Thursday, March 10, 2011
Celebrating Women's History Month
Wilma Glodean Rudolph ( 1940 – 1994 ) Athlete, Olympic track and field champion. Born on June 23, 1940, in St. Bethlehem, Tennessee. Rudolph became the first American woman to win three gold medals in track and field events at the Olympics.
Interesting Facts: When Wilma Rudolph was four years old, she had a disease called polio, which causes people to be crippled and unable to walk. To make matters worse, her family was poor and could not afford good medical care. She was from a large family. She was the 20th child of 22 children. Her father was a railroad porter and her mother was a maid.
The doctors had said she would not be able to walk. Her mother took her every week on a long bus trip to a hospital to receive therapy. It didn't help, but the mother was told that Wilma legs should be massaged everyday. The brothers and sisters were taught how to do it, and they also rubbed her legs four times a day.
At the age of 8, she could walk with a leg brace and eventually she used a high-topped shoe to support her foot. Despite this, Wilma played basketball with her brothers everyday. Three years later, her mother came home to find Wilma playing basketball by herself bare-footed.
A track coach encouraged her to start running.

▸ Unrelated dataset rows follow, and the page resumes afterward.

(* ===== verification/HttpStack.v ===== *)
(** * HttpStack: a cached reader over HTTP, with the disk tier underneath

    The deployment of the library: an asset opened by [HttpReader], wrapped by
    [CachedReader.WrapAsset], read through the shared store of [BlockCache] and
    the directory of [DiskStore]. *)

From S2P Require Import Prelude Diagnostics Validator RangeMath AssetReader Metrics CacheKey CacheOptions.
From S2P Require Import BlockPlan BlockCache PersistentTier CachedReader CachedReaderSpec.
From S2P Require Import Sha256 DiskFormat DiskStore Uri Framing Destination HttpReader HttpReaderSpec.

Section http_stack.
Context {W : Type} `{HttpWorld W} {F : Type} `{FileSystemLaws F} (nonce : Z).

#[local] Instance http_stack_tier : PersistentTier (DiskBlockStore F) := Disk_tier nonce.

(** What an open of a URL where the asset is published leaves, when it captured
    the strong entity tag of the asset: a reader bound to it, with random access. *)
Lemma Http_Open_inv (Inv : W -> Prop) Here A url options (w w' : W) r status u :
  Origin W Inv Here (am_validator (hr_metadata r)) A -> ParseUri url = inr u -> Here u -> am_size (hr_metadata r) = zlen A ->
  Inv w -> Http_Open url options (Some w) = (mkOpenResult (Some r) status, Some w') ->
  http_inv Inv Here (am_validator (hr_metadata r)) A r /\ am_supportsRandomAccess (hr_metadata r) = true.
Proof.
  intros Hor Hp Hu Hsz Hi. unfold Http_Open. rewrite Hp.
  destruct (PerformExchange _ _ _ _ _ _ _ _) as [x xs] eqn:Ex. unfold PerformExchange in Ex.
  apply (exchange_answered Inv Here (am_validator (hr_metadata r)) A) in Ex as (Hi' & _ & Hf & _); [|done..].
  destruct (negb _); [done|]. destruct (negb _); [done|].
  destruct (if HasConflictingDuplicate _ _ then _ else _) as [size|]; [|done]. destruct (negb _); [done|].
  intros [= Er <- <-]. destruct (og_strong (Origin := Hor)) as (S1 & S2 & _). subst r. unfold http_inv.
  cbn [with_hmetrics Http_new hr_world hr_metadata hr_ifRangeValue hr_uri am_validator am_size am_supportsRandomAccess] in *.
  split_and!; try done. by apply CaptureValidator_strong.
Qed.

(** The reads of a cached reader over an open, with or without the transport's
    counters attached. *)
Lemma http_stack_reads (Inv : W -> Prop) Here A url http (w w' : W) r status u options st (d : DiskBlockStore F) im0 im metrics inner st'
    env patience start end_ offset dst size :
  Http_Open url http (Some w) = (mkOpenResult (Some r) status, Some w') ->
  Inv w -> Origin W Inv Here (am_validator (hr_metadata r)) A -> ParseUri url = inr u -> Here u ->
  am_size (hr_metadata r) = zlen A -> is_u64 (zlen A) ->
  options_typed options -> store_wf st -> 0 <= s_nextIdentityId st < 2 ^ 64 - 1 ->
  WrapAsset (mkOpenResult (Some r) Status_Ok) im0 options st d = Cached im r metrics inner st' ->
  store_holds A (b_identity (im_binding im)) st -> key_typed (b_identity (im_binding im)) 0 ->
  tier_ok (b_identity (im_binding im)) A d ->
  (forall t x, winv im A (http_inv Inv Here (am_validator (hr_metadata r)) A) (tier_ok (b_identity (im_binding im)) A) x ->
     winv im A (http_inv Inv Here (am_validator (hr_metadata r)) A) (tier_ok (b_identity (im_binding im)) A) (env t x)) ->
  is_u64 offset -> is_u64 size -> zlen dst = size ->
  exists res out c', Cached_Read env patience im start end_ offset (Some dst) size
    (mkCsys st' d r 0 metrics) = (res, Some out, c') /\ length out = length dst /\
    forall result, res = Some result -> read_post A offset size dst result out.
Proof.
  intros Ho Hi Hor Hp Hu Hsz HA Ht Hw Hn Hwrap Hheld Hkey Hd Hrely Hu1 Hu2 Hz.
  destruct (Http_Open_inv Inv Here A _ _ _ _ _ _ u Hor Hp Hu Hsz Hi Ho) as [Hr Hra]. set (v := am_validator (hr_metadata r)) in *.
  unfold WrapAsset, Wrap in Hwrap. cbn [or_reader Metadata Http_AssetReader] in Hwrap. rewrite Hra in Hwrap.
  cbn [negb] in Hwrap. destruct (Impl_new r options st d im0) as [[[im1 m1] i1] st1] eqn:E.
  injection Hwrap as -> -> -> ->.
  pose proof (Http_ReaderContract Inv Here v A HA) as HR.
  pose proof (Impl_new_ok env r options st d im0 A (http_inv Inv Here v A) (tier_ok (b_identity (im_binding im)) A) Ht Hw Hn Hr Hd) as Hdep.
  rewrite E in Hdep. destruct Hdep as [Hdep Hwinv]; [by right|done|].
  assert (0 < ai_blockSize (b_identity (im_binding im))) as Hbs by (rewrite (dp_identity _ _ _ _ _ Hdep); apply Hdep).
  pose proof (Disk_TierContract _ A Hkey Hbs HA (F := F) nonce) as HT.
  pose proof (Cached_Read_cases env patience im A _ _ Hdep start end_ offset dst size (mkCsys st' d r 0 metrics) Hwinv Hu1 Hu2 Hz) as Hc.
  destruct (Cached_Read _ _ _ _ _ _ _ _ _) as [[res dst'] c']. destruct Hc as (_ & out & -> & Hl & Hres).
  exists res, out, c'. split_and!; try done. intros result ->. apply Hres.
Qed.
End http_stack.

In her senior year of high school, she qualified for the 1956 Olympics in Melbourne, Australia. At the age of 16, she was the youngest member of the U.S. team and won a bronze medal in the sprint relay event ( women's 400-meter relay).

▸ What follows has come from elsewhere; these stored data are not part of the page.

(* ===== verification/HttpExamples.v ===== *)
(** * HttpExamples: origins to instantiate the theorems of the HTTP backend with

    [MemOrigin] serves an asset from memory, redirects the first metadata
    request, records what it was sent, and may replace the asset by another of
    the same length after some requests; [HopOrigin] redirects every range
    request and cuts every transfer short. *)

From S2P Require Import Prelude Diagnostics Validator RangeMath AssetReader Metrics Uri Framing Destination HttpReader HttpReaderSpec.

(** ** An asset in memory behind a server *)

(** [mo_until] is how many requests the asset still lives for, if it is ever
    replaced. *)
Record MemOrigin : Type := mkMemOrigin {
  mo_bytes : bytes;
  mo_until : option nat;
  mo_log : list TransportRequest }.

Definition moved_url : str := lit "http://user:pw@origin.test/old".

(** The inverse of [FormatByteRange]. *)
Definition parse_byte_range (r : str) : option (Z * Z) :=
  if negb (starts_with (lit "bytes=") r) then None
  else let r := drop 6 r in
       match find "-" r with
       | None => None
       | Some i => match ParseUnsigned (take i r), ParseUnsigned (drop (S i) r) with
                   | Some a, Some b => Some (a, b)
                   | _, _ => None
                   end
       end.

Definition whole_headers (a : bytes) : HeaderTable :=
  [(lit "Content-Length", to_string (zlen a)); (lit "accept-ranges", lit "none, bytes"); (lit "ETag", lit " v1")].

Definition mem_answer (rq : TransportRequest) (a : bytes) : TransportResponse :=
  match rq_method rq with
  | MethodHead =>
      if str_eqb (rq_url rq) moved_url
      then mkResponse 302 [(lit "Location", lit "./x/../asset")] [] false NoError true None
      else mkResponse 200 (whole_headers a) [] false NoError true None
  | MethodGet =>
      match parse_byte_range (rq_range rq) with
      | Some (first, last) =>
          if (first <=? last) && (last <? zlen a) then
            mkResponse 206
              [(lit "Content-Range", print_range (mkContentRange false first last true (zlen a)));
               (lit "ETag", lit "v1")]
              (slice a first (Z.min (Z.max 0 (rq_bodyCapacity rq)) (last - first + 1)))
              (rq_bodyCapacity rq <? last - first + 1) NoError true None
          else mkResponse 416 [(lit "Content-Range", print_range (mkContentRange true 0 0 true (zlen a)))] [] false NoError true None
      | None => mkResponse 200 (whole_headers a) [] (0 <? zlen a) NoError true None
      end
  end.

(** The answers once the asset is replaced: [If-Range] with the old tag gets the
    whole new one, and a range request without it a part of the new one. *)
Definition new_answer (rq : TransportRequest) (a : bytes) : TransportResponse :=
  let whole := mkResponse 200
    [(lit "Content-Length", to_string (zlen a)); (lit "accept-ranges", lit "bytes"); (lit "ETag", lit "v2")]
    [] (0 <? zlen a) NoError true None in
  if bool_decide (rq_method rq = MethodHead) then whole
  else if bool_decide (rq_ifRange rq = lit "v1") then whole
  else mem_answer rq (rev a).

Definition mo_answer (rq : TransportRequest) (w : MemOrigin) : TransportResponse :=
  match mo_until w with
  | Some 0%nat => new_answer rq (mo_bytes w)
  | _ => mem_answer rq (mo_bytes w)
  end.

#[export] Instance MemOrigin_world : HttpWorld MemOrigin := {
  Perform rq w := (mo_answer rq w, mkMemOrigin (mo_bytes w) (Nat.pred <$> mo_until w) (mo_log w ++ [rq]));
  CallInterceptor view w := (Some (true, [mkRequestHeader (lit "Authorization") (lit "Bearer t")]), w);
  steady_clock w := 0 }.

Definition v1 : Validator := mkValidator (lit "v1") EntityTag Strong.

(** The server started with [a], and keeps it when [stays]. *)
Definition mem_origin_inv (a : bytes) (stays : bool) (w : MemOrigin) : Prop :=
  mo_bytes w = a /\ (stays = true -> mo_until w = None).

Lemma mem_range_wf (a : bytes) first last : is_u64 (zlen a) -> 0 <= first -> (first <=? last) && (last <? zlen a) = true ->
  range_wf (mkContentRange false first last true (zlen a)).
Proof.
  rewrite andb_true_iff, Z.leb_le, Z.ltb_lt. unfold is_u64. intros Ha Hf Hl. split; simpl; try done; try lia.
Qed.

Lemma mem_range_header (a : bytes) first last :
  Find (lit "Content-Range")
    [(lit "Content-Range", print_range (mkContentRange false first last true (zlen a))); (lit "ETag", lit "v1")] =
  Some (print_range (mkContentRange false first last true (zlen a))).
Proof. reflexivity. Qed.

Lemma parse_byte_range_u64 r a b : parse_byte_range r = Some (a, b) -> is_u64 a /\ is_u64 b.
Proof.
  unfold parse_byte_range. destruct (negb _); [done|]. destruct (find _ _); [|done].
  destruct (ParseUnsigned _) as [x|] eqn:E1; [|done]. destruct (ParseUnsigned (drop _ _)) as [y|] eqn:E2; [|done].
  intros [= <- <-]. split; by eapply ParseUnsigned_u64.
Qed.

Lemma parse_FormatByteRange a n :
  0 <= a -> 0 < n -> a + n <= 2 ^ 64 -> parse_byte_range (FormatByteRange a n) = Some (a, a + n - 1).
Proof.
  intros Ha Hn Hle. unfold FormatByteRange. rewrite u64_small by (unfold is_u64; lia). unfold parse_byte_range.
  rewrite starts_with_app. cbn [negb]. change (drop 6 (lit "bytes=" ++ ?x)) with x.
  change (lit "-" ++ ?x) with ("-"%char :: x). rewrite find_app by (apply to_string_no_char; [lia|done]).
  rewrite take_app_length, drop_app_ge by lia.
  replace (S (length (to_string a)) - length (to_string a))%nat with 1%nat by lia.
  change (drop 1 (?c :: ?x)) with x. by rewrite !ParseUnsigned_to_string by (unfold is_u64; lia).
Qed.

(** Where the server publishes: it answers alike at every URL of its host. *)
Definition at_origin (u : Uri) : Prop := u_host u = lit "origin.test".

Lemma at_origin_redirect u target : at_origin u -> ResolveReference u (lit "./x/../asset") = inr target -> at_origin target.
Proof.
  intros Hu. unfold ResolveReference.
  change (StripFragment (lit "./x/../asset")) with (lit "./x/../asset"). generalize (rfind slash (u_path u)). intros o.
  intros E. vm_compute in E. injection E as <-. exact Hu.
Qed.

Lemma mem_answer_fits rq a : 0 <= rq_bodyCapacity rq -> zlen (rs_body (mem_answer rq a)) <= rq_bodyCapacity rq.
Proof.
  intros Hc. unfold mem_answer. destruct (rq_method rq); [|by destruct (str_eqb _ _)].
  destruct (parse_byte_range _) as [[f l]|]; [|done]. destruct (_ && _); [|done]. cbn [rs_body].
  unfold zlen, slice. rewrite length_take. lia.
Qed.

Lemma mem_answer_partial rq a c :
  is_u64 (zlen a) -> rq_method rq = MethodGet ->
  let r := mem_answer rq a in
  rs_status r = 206 -> Find (lit "Content-Range") (rs_headers r) ≫= ParseContentRange = Some c ->
  rs_bodyOverflowed r = false -> rs_body r = slice a (cr_first c) (zlen (rs_body r)).
Proof.
  intros Ha Hm. unfold mem_answer. rewrite Hm.
  destruct (parse_byte_range _) as [[f l]|] eqn:Ep; [|done]. destruct (_ && _) eqn:Ev; [|done].
  cbn [rs_status rs_headers rs_body rs_bodyOverflowed]. intros _. rewrite mem_range_header. cbn [mbind option_bind].
  destruct (parse_byte_range_u64 _ _ _ Ep) as [Hf _]. unfold is_u64 in Hf.
  rewrite ParseContentRange_print by (apply mem_range_wf; done || lia).
  intros [= <-] Hov. cbn [cr_first]. apply Z.ltb_ge in Hov.
  rewrite andb_true_iff, Z.leb_le, Z.ltb_lt in Ev. by rewrite zlen_slice by lia.
Qed.

Lemma mem_answer_location rq a location :
  IsRedirect (rs_status (mem_answer rq a)) = true ->
  Find (lit "Location") (rs_headers (mem_answer rq a)) = Some location -> location = lit "./x/../asset".
Proof.
  unfold mem_answer. destruct (rq_method rq).
  - destruct (parse_byte_range _) as [[f l]|]; [destruct (_ && _)|]; done.
  - destruct (str_eqb _ _); [|done]. intros _ E. vm_compute in E. injection E as <-. reflexivity.
Qed.

#[export] Instance MemOrigin_origin (a : bytes) stays : is_u64 (zlen a) -> Origin MemOrigin (mem_origin_inv a stays) at_origin v1 a.
Proof.
  intros Ha. split; try done.
  - intros rq w [<- Hs]. split; [done|]. intros E%Hs. cbn. by rewrite E.
  - intros rq w _ Hc. cbn [Perform MemOrigin_world fst]. unfold mo_answer. destruct (mo_until w) as [[|n]|];
      [|by apply mem_answer_fits..]. unfold new_answer. case_bool_decide; [done|].
    case_bool_decide; [done|]. by apply mem_answer_fits.
  - intros rq w u location target _ Hu _. cbn [Perform MemOrigin_world fst]. intros Hr Hl Ht.
    assert (location = lit "./x/../asset") as ->; [|by eapply at_origin_redirect].
    revert Hr Hl. unfold mo_answer. destruct (mo_until w) as [[|n]|]; [|by apply mem_answer_location..].
    unfold new_answer. case_bool_decide; [done|]. case_bool_decide; [done|]. apply mem_answer_location.
  - intros rq w u c [<- _] _ _ Hm Hif. cbn [Perform MemOrigin_world fst]. unfold mo_answer.
    destruct (mo_until w) as [[|n]|]; [|intros; by eapply mem_answer_partial..].
    unfold new_answer. rewrite Hm, Hif. rewrite bool_decide_eq_false_2 by done. by rewrite bool_decide_eq_true_2.
Qed.

Lemma MemOrigin_serves (a : bytes) u : is_u64 (zlen a) -> serves (mem_origin_inv a true) u v1 a.
Proof.
  intros Ha rq w at_ n [Hw Hs] _ Hm Hr _ Hc Hat Hn Hle. subst a. unfold is_u64 in Ha. cbn [Perform MemOrigin_world fst].
  unfold mo_answer. rewrite (Hs eq_refl). unfold mem_answer.
  rewrite Hm, Hr, parse_FormatByteRange by lia.
  assert ((at_ <=? at_ + n - 1) && (at_ + n - 1 <? zlen (mo_bytes w)) = true) as Ev
    by (rewrite andb_true_iff, Z.leb_le, Z.ltb_lt; lia).
  rewrite Ev. cbn [rs_status rs_error rs_bodyOverflowed rs_headers rs_body]. rewrite Hc.
  replace (at_ + n - 1 - at_ + 1) with n by lia. rewrite Z.ltb_irrefl. replace (Z.min (Z.max 0 n) n) with n by lia.
  rewrite mem_range_header. cbn [mbind option_bind].
  rewrite ParseContentRange_print by (apply mem_range_wf; done || lia). done.
Qed.

(** ** A deployment of it *)

Definition http_bytes : bytes := lit "hello http".

Definition http_options : HttpOptions :=
  mkHttpOptions 1000 1000 1000 2 3 DestinationPolicy_default [] true.

Definition http_world : MemOrigin := mkMemOrigin http_bytes None [].

Definition http_opened := Http_Open (lit "http://user:pw@origin.test:80/a/../old#top") http_options (Some http_world).

(** A reader without an interceptor. *)
Definition plain_options : HttpOptions := HttpOptions_new.

Definition origin_uri : Uri := mkUri (lit "http") [] (lit "origin.test") 0 (lit "/asset") [] false.

Definition plain_reader : HttpAssetReader (W := MemOrigin) :=
  Http_new http_world plain_options origin_uri origin_uri
    (mkAssetMetadata (lit "http://origin.test/asset") (zlen http_bytes) true v1 Stable []) (lit "v1").

(** The same reader on the server when the asset is about to be replaced. *)
Definition stale_reader : HttpAssetReader (W := MemOrigin) :=
  Http_new (mkMemOrigin http_bytes (Some 1%nat) []) plain_options origin_uri origin_uri
    (mkAssetMetadata (lit "http://origin.test/asset") (zlen http_bytes) true v1 Stable []) (lit "v1").

(** Its first read is answered from the asset; the next one is told of the new
    one, and fails. *)
Example stale_read_run :
  let '(first, d1, r) := Http_Read stale_reader 6 (Some (replicate 4 zero)) 4 in
  let '(second, d2, _) := Http_Read r 0 (Some (replicate 4 zero)) 4 in
  IsOk (rr_status first) = true /\ d1 = Some (lit "http") /\
  st_code (rr_status second) = AssetChanged /\ rr_bytesRead second = 0.
Proof. by vm_compute. Qed.

(** The open follows the redirect, keeps the credentials out of the identifier,
    and asks the interceptor at both hops. *)
Example http_open_run :
  match http_opened with
  | (mkOpenResult (Some r) status, Some w) =>
      IsOk status = true /\ am_resolvedIdentifier (hr_metadata r) = lit "http://origin.test/asset" /\
      am_size (hr_metadata r) = 10 /\ am_validator (hr_metadata r) = v1 /\
      map rq_url (mo_log w) = [lit "http://user:pw@origin.test/old"; lit "http://user:pw@origin.test/asset"] /\
      map (fun rq => map rh_name (rq_headers rq)) (mo_log w) = [[lit "Authorization"]; [lit "Authorization"]]
  | _ => False
  end.
Proof. by vm_compute. Qed.

(** ** An origin that makes a read expensive *)

Record HopOrigin : Type := mkHopOrigin { ho_log : list TransportRequest }.

Definition hop_answer (rq : TransportRequest) : TransportResponse :=
  if str_eqb (rq_url rq) (lit "http://origin.test/asset")
  then mkResponse 307 [(lit "Location", lit "/mirror")] [] false NoError true None
  else match parse_byte_range (rq_range rq) with
       | Some (first, last) =>
           mkResponse 206 [(lit "Content-Range", print_range (mkContentRange false first last true 10))]
             (take 1 (lit "x")) false IncompleteBody true None
       | None => mkResponse 404 [] [] false NoError true None
       end.

#[export] Instance HopOrigin_world : HttpWorld HopOrigin := {
  Perform rq w := (hop_answer rq, mkHopOrigin (ho_log w ++ [rq]));
  CallInterceptor view w := (None, w);
  steady_clock w := 0 }.

Definition hop_reader : HttpAssetReader (W := HopOrigin) :=
  Http_new (mkHopOrigin []) (mkHttpOptions 1 1 1 1 3 DestinationPolicy_default [] false) origin_uri origin_uri
    (mkAssetMetadata (lit "http://origin.test/asset") 10 true Validator_none Unavailable []) [].

(** The redirect budget is one of every exchange: a read with one redirect and
    three attempts allowed sends six requests, and not four. *)
Example hop_read_run :
  let '(res, _, r) := Http_Read hop_reader 0 (Some (replicate 10 zero)) 10 in
  rr_bytesRead res = 3 /\ st_code (rr_status res) = InvalidResponse /\ length (ho_log (hr_world r)) = 6%nat.
Proof. by vm_compute. Qed.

1960 Olympics held in Rome, she won the 100 meter, 200 meter, and sprint relay events, setting a world's record in the 200-meter race. Despite a sprained ankle, she helped her team to win another gold medal for the 400-meter relay!

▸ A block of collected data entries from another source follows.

(** * PakBeast: the text-diff and change-extraction core

    A shallow embedding of [comparison/operations/parsing.py],
    [comparison/operations/text_comparison.py], [utils.py] and [models.py].

    Conventions of the embedding.
    - A Python [str] is a [string]; a character is a code point below 256, so
      the character tables of [re] and of the [str] methods are the ones of
      that range.
    - A Python [int] is a [Z], [None] is the [None] of [option].
    - A [dict] is an association list in insertion order (the order in which
      [dict.items()] yields).
    - The parts of the Python library the comparator calls without defining
      them ([json], [difflib], the UTF-8 codec) are variables of a section. *)

From Stdlib Require Import String Ascii List ZArith Bool Lia Permutation.
Import ListNotations.
Open Scope string_scope.
Open Scope Z_scope.

Set Implicit Arguments.

(** ** Characters and the [str] methods used by the source *)

Module Str.

Definition code (c : ascii) : N := N_of_ascii c.

Definition LF : ascii := ascii_of_N 10.
Definition CR : ascii := ascii_of_N 13.

(** The line feed as a one-character text. *)
Definition NL : string := String LF EmptyString.

(** The double quote, as a character and as a one-character text. *)
Definition DQ : ascii := ascii_of_N 34.
Definition Q : string := String DQ EmptyString.

Definition between (lo hi : N) (c : ascii) : bool :=
  (N.leb lo (code c) && N.leb (code c) hi)%bool.

(** [str.isspace] and the class [\s]: tab to carriage return, the four
    separators 0x1c-0x1f, space, NEL and the no-break space. *)
Definition isspace (c : ascii) : bool :=
  (between 9 13 c || between 28 32 c
   || N.eqb (code c) 133 || N.eqb (code c) 160)%bool.

(** The class [\d]: the decimal digits of the range. *)
Definition isdigit (c : ascii) : bool := between 48 57 c.

(** The class [\w]: alphanumeric characters and the underscore. *)
Definition isword (c : ascii) : bool :=
  (between 48 57 c || between 65 90 c || between 97 122 c
   || N.eqb (code c) 95
   || N.eqb (code c) 170 || N.eqb (code c) 181 || N.eqb (code c) 186
   || between 178 179 c || N.eqb (code c) 185 || between 188 190 c
   || between 192 214 c || between 216 246 c || between 248 255 c)%bool.

(** The boundaries [str.splitlines] splits on. *)
Definition islinebreak (c : ascii) : bool :=
  (between 10 13 c || between 28 30 c || N.eqb (code c) 133)%bool.

Definition is_char (a : ascii) (c : ascii) : bool := Ascii.eqb a c.

Definition truthy (s : string) : bool :=
  match s with EmptyString => false | _ => true end.

Fixpoint startswith (p s : string) : bool :=
  match p with
  | EmptyString => true
  | String a p' =>
      match s with
      | String b s' => (Ascii.eqb a b && startswith p' s')%bool
      | EmptyString => false
      end
  end.

Fixpoint rev_acc (s acc : string) : string :=
  match s with
  | EmptyString => acc
  | String c s' => rev_acc s' (String c acc)
  end.

Definition rev (s : string) : string := rev_acc s EmptyString.

Definition endswith (p s : string) : bool := startswith (rev p) (rev s).

Fixpoint lstrip_by (p : ascii -> bool) (s : string) : string :=
  match s with
  | EmptyString => EmptyString
  | String c s' => if p c then lstrip_by p s' else s
  end.

Definition rstrip_by (p : ascii -> bool) (s : string) : string :=
  rev (lstrip_by p (rev s)).

(** [s.strip()] *)
Definition strip (s : string) : string := rstrip_by isspace (lstrip_by isspace s).

(** [s.rstrip(',')] *)
Definition rstrip_comma (s : string) : string := rstrip_by (is_char ",") s.

(** [s[1:]] *)
Definition tail (s : string) : string :=
  match s with EmptyString => EmptyString | String _ s' => s' end.

(** [s[1:-1]] *)
Definition slice_1_m1 (s : string) : string := rev (tail (rev (tail s))).

(** [sub in s] for a one-character [sub] *)
Fixpoint contains (a : ascii) (s : string) : bool :=
  match s with
  | EmptyString => false
  | String c s' => (Ascii.eqb a c || contains a s')%bool
  end.

(** [s.split(sep)] for a one-character separator: never the empty list. *)
Fixpoint split_go (sep : ascii) (cur : string) (s : string) : list string :=
  match s with
  | EmptyString => [rev cur]
  | String c s' =>
      if Ascii.eqb c sep then rev cur :: split_go sep EmptyString s'
      else split_go sep (String c cur) s'
  end.

Definition split (sep : ascii) (s : string) : list string :=
  split_go sep EmptyString s.

(** [s.splitlines()]: a line ends at each boundary, CR LF counts once, and the
    text after the last boundary is a line only when it is not empty. *)
Fixpoint splitlines_go (after_cr : bool) (cur : string) (s : string) : list string :=
  match s with
  | EmptyString => if truthy cur then [rev cur] else []
  | String c s' =>
      if (after_cr && Ascii.eqb c LF)%bool then splitlines_go false cur s'
      else if Ascii.eqb c CR then rev cur :: splitlines_go true EmptyString s'
      else if islinebreak c then rev cur :: splitlines_go false EmptyString s'
      else splitlines_go false (String c cur) s'
  end.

After retiring from competition in the early 1960s, Rudolph worked as a teacher and a track coach. In the 1980s, she was inducted into the U.S. Olympic Hall of Fame and established the Wilma Rudolph Foundation to promote amateur athletics. Rudolph died on November 12, 1994, near Nashville, Tennessee, from brain cancer. In 2004, the United States Postal Service honored this Olympic champion by featuring her likeness on a 23-cent stamp. She is remembered as one of the fastest women in track and a great inspiration to athletes everywhere.